- Opening Delimiter -
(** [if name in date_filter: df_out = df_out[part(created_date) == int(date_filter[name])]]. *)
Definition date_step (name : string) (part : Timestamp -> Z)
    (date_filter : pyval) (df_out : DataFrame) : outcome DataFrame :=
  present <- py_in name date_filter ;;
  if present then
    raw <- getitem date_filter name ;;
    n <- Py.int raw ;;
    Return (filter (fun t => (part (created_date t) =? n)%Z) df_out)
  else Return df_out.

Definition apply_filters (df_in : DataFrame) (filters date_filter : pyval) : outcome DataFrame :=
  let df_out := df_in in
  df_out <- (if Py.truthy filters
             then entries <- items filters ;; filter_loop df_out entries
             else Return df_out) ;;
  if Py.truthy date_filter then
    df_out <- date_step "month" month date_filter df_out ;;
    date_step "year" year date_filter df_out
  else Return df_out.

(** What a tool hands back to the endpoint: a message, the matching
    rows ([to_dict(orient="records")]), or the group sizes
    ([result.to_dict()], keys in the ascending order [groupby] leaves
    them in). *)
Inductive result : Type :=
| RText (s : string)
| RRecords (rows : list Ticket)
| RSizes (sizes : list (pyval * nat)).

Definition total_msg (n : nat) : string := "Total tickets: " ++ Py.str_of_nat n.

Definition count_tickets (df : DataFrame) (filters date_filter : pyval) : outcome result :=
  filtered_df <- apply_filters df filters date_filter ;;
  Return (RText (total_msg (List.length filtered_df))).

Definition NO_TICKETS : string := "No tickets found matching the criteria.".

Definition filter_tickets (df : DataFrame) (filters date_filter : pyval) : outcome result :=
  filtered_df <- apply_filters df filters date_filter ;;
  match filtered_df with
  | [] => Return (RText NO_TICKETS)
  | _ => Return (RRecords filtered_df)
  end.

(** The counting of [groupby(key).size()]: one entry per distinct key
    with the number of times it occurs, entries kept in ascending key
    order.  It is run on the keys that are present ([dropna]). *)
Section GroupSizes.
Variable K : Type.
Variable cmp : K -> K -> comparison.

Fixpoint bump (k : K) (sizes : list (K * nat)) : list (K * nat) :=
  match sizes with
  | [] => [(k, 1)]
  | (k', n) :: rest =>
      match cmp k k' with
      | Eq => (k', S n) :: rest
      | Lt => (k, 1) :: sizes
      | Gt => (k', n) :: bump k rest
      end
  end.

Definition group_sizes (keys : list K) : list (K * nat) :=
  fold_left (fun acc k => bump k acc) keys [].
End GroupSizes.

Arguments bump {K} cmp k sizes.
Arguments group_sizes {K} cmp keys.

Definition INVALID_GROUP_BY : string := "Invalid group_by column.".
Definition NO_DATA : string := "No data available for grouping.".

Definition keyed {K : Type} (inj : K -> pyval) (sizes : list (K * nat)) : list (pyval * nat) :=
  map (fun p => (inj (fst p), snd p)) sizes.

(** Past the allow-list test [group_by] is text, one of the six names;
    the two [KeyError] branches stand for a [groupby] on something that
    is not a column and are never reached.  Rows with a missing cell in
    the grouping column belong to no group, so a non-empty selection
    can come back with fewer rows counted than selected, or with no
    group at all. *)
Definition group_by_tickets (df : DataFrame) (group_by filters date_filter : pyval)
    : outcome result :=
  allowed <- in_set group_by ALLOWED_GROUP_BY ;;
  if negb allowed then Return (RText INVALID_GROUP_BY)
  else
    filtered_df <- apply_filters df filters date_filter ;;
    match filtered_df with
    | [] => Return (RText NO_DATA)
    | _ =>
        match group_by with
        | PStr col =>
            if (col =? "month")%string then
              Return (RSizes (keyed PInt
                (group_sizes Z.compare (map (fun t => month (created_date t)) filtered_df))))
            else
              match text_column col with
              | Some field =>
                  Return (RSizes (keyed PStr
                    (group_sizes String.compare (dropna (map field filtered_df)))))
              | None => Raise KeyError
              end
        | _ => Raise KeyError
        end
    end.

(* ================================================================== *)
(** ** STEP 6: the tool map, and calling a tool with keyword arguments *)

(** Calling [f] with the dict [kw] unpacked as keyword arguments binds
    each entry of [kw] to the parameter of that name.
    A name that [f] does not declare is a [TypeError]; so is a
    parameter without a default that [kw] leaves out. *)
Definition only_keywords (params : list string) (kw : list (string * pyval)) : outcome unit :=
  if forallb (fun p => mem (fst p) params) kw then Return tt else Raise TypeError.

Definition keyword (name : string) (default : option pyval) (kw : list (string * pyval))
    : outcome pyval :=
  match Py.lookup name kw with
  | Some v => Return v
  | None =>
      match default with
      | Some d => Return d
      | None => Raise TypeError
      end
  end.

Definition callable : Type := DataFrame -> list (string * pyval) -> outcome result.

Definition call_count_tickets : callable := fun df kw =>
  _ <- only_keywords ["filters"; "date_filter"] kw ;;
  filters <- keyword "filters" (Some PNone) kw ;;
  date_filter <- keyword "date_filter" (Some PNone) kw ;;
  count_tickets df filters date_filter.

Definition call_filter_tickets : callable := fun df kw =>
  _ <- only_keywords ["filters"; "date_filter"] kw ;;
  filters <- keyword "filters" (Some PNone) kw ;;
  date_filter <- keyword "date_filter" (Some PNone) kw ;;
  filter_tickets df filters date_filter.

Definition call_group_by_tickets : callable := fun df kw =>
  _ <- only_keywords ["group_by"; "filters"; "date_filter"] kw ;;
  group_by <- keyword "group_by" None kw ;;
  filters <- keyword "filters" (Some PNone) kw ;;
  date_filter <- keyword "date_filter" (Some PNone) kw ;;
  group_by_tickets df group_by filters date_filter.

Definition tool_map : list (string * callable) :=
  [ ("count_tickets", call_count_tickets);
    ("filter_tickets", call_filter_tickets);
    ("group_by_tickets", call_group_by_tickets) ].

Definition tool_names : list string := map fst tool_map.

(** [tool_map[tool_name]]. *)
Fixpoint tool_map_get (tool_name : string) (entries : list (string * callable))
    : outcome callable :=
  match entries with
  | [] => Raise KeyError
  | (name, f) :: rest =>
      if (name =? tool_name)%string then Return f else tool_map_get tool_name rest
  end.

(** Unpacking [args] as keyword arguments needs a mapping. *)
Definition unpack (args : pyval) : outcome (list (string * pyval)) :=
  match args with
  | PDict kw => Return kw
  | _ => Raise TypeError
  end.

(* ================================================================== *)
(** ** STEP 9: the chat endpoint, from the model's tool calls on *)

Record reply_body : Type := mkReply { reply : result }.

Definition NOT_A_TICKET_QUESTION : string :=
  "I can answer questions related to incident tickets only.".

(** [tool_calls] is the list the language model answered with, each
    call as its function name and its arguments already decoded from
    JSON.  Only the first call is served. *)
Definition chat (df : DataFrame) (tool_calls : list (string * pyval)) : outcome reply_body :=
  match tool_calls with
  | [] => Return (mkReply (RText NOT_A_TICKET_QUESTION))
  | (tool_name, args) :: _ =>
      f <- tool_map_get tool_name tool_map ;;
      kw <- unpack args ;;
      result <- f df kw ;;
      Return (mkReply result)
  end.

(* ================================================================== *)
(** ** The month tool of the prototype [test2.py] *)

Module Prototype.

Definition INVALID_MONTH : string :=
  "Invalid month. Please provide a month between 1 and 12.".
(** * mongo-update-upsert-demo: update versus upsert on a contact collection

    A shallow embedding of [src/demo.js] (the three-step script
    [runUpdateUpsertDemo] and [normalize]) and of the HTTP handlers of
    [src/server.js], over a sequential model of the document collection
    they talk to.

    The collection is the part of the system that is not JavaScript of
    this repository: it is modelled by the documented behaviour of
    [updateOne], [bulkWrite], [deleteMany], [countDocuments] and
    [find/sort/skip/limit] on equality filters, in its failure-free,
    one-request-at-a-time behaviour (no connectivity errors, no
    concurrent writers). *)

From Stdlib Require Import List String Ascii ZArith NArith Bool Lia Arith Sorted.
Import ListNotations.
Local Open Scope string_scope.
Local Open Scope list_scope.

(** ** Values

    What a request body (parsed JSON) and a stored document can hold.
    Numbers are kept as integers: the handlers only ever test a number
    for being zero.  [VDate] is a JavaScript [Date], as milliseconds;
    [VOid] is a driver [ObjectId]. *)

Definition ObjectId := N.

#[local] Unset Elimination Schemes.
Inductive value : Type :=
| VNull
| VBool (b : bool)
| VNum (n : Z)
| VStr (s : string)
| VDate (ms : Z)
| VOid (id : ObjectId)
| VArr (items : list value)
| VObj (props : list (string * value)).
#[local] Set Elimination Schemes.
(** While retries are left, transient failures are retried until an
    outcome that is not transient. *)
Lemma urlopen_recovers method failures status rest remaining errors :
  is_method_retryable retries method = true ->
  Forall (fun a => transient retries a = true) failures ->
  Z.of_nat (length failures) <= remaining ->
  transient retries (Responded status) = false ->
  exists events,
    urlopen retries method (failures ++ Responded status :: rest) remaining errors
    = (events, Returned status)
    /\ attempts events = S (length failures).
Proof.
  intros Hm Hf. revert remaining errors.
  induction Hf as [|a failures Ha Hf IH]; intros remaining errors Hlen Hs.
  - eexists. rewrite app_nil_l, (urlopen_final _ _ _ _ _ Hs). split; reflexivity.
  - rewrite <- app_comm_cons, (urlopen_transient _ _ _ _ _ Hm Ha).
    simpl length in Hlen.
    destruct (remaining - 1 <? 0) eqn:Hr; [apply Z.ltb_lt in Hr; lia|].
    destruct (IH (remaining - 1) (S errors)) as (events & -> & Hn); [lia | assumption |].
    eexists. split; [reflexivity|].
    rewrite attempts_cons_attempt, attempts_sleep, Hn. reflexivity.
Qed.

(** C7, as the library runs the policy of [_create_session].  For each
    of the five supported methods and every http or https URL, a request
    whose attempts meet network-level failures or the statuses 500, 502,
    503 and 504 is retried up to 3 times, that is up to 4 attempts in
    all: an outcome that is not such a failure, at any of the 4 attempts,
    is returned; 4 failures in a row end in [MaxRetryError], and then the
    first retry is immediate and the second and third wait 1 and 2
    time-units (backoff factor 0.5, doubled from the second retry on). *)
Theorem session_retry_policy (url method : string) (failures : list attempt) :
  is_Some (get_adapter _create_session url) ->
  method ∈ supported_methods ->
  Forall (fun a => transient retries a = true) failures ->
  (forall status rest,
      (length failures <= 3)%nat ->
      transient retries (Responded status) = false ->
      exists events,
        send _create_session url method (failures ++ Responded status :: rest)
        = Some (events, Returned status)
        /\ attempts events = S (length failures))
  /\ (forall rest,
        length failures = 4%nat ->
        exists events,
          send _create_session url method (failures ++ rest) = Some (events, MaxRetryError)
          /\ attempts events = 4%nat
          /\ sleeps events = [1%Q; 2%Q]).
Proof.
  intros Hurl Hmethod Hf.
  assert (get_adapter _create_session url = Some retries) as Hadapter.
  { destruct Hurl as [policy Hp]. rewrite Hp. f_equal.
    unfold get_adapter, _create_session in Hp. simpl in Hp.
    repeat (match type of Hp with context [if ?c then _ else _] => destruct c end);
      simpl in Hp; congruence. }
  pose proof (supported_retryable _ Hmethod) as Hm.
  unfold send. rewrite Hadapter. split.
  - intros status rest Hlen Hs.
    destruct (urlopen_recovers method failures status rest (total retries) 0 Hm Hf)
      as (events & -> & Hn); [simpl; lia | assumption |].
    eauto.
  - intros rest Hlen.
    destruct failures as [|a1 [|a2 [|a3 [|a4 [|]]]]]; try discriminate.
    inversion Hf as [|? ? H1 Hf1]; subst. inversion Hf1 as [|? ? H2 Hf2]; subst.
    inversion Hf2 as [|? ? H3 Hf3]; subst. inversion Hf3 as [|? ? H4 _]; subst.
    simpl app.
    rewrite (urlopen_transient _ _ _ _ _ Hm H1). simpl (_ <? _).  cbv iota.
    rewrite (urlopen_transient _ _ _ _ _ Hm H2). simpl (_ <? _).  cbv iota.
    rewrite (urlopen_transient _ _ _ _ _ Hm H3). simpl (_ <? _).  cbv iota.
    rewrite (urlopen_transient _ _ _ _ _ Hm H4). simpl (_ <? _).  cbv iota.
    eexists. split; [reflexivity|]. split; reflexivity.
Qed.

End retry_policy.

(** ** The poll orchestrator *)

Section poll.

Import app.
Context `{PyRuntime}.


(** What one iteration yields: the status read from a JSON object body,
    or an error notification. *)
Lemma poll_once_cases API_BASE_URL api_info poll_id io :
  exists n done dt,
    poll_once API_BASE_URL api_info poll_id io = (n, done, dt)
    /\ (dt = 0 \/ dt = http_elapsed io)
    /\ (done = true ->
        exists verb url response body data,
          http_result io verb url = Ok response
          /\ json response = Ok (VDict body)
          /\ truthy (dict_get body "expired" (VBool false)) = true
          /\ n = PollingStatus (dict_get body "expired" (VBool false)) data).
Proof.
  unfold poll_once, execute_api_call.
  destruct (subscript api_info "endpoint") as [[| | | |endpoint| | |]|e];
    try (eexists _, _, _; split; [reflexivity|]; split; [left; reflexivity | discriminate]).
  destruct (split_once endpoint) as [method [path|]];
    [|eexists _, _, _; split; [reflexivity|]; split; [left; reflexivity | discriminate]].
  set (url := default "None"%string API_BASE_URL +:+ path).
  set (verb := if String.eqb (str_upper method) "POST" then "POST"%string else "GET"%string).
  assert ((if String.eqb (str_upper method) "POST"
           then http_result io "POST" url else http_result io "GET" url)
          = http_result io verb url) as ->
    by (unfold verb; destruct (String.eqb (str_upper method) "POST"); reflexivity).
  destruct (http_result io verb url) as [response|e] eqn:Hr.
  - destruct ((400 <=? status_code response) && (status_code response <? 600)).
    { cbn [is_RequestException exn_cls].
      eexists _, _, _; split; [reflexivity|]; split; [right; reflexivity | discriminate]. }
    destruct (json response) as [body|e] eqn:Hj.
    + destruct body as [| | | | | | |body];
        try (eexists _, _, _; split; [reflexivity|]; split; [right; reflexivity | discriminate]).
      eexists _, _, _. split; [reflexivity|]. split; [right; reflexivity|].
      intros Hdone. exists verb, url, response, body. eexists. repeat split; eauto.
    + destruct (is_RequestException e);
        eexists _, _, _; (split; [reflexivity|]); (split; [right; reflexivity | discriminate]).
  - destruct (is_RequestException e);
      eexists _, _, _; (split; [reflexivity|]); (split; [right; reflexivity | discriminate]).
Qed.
- Closing Delimiter -
## [What to produce]
Could you set down, exactly as written, the lines above between the one holding "End GroupSizes." and the one holding "can come back", inclusive, and nothing more?

## [Your solution]
End GroupSizes.

Arguments bump {K} cmp k sizes.
Arguments group_sizes {K} cmp keys.

Definition INVALID_GROUP_BY : string := "Invalid group_by column.".
Definition NO_DATA : string := "No data available for grouping.".

Definition keyed {K : Type} (inj : K -> pyval) (sizes : list (K * nat)) : list (pyval * nat) :=
  map (fun p => (inj (fst p), snd p)) sizes.

(** Past the allow-list test [group_by] is text, one of the six names;
    the two [KeyError] branches stand for a [groupby] on something that
    is not a column and are never reached.  Rows with a missing cell in
    the grouping column belong to no group, so a non-empty selection
    can come back with fewer rows counted than selected, or with no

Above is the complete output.